Work request:
From the records below, copy out each line that has the word "base".

-- Materials provided follows --

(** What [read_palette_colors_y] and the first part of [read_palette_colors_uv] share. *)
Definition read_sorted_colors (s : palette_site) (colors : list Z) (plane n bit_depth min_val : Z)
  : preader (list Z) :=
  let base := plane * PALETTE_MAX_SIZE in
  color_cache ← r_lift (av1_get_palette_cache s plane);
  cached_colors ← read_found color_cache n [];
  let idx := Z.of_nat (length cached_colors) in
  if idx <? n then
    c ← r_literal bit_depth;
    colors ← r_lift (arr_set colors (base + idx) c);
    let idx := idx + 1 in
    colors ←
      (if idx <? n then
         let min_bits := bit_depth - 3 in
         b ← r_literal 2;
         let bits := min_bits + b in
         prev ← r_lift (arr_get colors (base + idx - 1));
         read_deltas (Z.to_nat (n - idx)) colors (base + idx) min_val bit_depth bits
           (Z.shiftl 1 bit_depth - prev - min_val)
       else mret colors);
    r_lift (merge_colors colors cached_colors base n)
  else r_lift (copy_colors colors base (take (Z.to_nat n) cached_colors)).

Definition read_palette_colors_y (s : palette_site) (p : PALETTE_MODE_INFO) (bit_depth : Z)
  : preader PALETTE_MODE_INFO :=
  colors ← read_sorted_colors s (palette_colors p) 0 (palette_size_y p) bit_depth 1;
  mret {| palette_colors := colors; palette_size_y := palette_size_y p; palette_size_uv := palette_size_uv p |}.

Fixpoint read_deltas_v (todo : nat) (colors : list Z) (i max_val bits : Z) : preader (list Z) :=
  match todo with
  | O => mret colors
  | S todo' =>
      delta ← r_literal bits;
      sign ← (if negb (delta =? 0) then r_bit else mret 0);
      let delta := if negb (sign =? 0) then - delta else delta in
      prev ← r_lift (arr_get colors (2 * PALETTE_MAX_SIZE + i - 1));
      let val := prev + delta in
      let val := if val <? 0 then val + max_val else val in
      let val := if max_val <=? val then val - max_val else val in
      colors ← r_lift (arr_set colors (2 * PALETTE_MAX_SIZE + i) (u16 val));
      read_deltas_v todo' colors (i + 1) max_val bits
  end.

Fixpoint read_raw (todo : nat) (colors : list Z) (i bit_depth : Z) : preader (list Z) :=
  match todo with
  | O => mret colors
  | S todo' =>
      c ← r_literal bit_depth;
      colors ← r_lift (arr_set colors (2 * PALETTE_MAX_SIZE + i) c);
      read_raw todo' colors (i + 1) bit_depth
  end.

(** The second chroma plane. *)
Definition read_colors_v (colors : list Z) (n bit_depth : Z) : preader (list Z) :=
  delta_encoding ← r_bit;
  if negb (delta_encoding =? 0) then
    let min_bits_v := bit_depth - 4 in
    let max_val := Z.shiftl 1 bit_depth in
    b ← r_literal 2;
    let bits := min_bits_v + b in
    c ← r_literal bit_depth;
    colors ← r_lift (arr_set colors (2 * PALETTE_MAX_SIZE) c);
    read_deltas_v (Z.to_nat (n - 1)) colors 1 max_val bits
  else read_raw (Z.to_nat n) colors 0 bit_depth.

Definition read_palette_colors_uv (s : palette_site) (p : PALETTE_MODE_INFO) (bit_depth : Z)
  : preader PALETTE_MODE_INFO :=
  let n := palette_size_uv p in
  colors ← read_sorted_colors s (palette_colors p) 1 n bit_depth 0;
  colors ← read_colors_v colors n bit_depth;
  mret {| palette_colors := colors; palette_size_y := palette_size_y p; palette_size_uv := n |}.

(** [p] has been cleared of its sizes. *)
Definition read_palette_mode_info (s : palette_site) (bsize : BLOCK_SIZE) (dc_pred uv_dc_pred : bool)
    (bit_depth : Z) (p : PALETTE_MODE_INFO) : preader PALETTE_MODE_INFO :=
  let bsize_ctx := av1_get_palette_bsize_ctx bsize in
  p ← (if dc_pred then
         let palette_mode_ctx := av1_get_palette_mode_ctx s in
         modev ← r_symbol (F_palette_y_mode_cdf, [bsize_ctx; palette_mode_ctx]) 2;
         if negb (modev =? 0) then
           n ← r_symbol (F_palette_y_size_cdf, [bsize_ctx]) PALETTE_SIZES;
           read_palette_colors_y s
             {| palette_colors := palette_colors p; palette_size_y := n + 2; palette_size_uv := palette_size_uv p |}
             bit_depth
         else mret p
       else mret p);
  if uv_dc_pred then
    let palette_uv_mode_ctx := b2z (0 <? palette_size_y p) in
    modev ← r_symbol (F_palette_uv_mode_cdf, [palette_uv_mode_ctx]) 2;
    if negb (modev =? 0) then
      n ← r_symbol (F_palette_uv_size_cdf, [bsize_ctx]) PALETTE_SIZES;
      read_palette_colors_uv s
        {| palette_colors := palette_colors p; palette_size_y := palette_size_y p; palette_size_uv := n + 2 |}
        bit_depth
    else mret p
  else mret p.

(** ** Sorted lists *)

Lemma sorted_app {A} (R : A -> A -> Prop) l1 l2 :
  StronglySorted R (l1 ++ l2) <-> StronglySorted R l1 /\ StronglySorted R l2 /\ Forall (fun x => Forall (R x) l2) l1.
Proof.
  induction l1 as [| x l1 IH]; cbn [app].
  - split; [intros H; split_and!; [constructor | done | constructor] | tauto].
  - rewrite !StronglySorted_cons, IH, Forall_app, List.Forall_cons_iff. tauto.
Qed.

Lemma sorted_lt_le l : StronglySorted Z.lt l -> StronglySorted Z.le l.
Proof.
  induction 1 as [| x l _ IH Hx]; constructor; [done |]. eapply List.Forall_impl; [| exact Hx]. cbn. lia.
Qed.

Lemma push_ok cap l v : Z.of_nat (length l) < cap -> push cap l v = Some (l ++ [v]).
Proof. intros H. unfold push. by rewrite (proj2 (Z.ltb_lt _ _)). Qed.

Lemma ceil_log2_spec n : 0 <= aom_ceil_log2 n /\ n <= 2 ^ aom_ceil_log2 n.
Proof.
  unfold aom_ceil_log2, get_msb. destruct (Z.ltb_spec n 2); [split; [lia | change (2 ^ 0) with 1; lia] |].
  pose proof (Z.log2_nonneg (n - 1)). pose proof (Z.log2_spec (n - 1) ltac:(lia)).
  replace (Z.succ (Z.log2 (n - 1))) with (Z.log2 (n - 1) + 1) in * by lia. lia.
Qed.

-- Materials provided concluded --

Finished exercise:
  let base := plane * PALETTE_MAX_SIZE in
    colors ← r_lift (arr_set colors (base + idx) c);
         prev ← r_lift (arr_get colors (base + idx - 1));
         read_deltas (Z.to_nat (n - idx)) colors (base + idx) min_val bit_depth bits
    r_lift (merge_colors colors cached_colors base n)
  else r_lift (copy_colors colors base (take (Z.to_nat n) cached_colors)).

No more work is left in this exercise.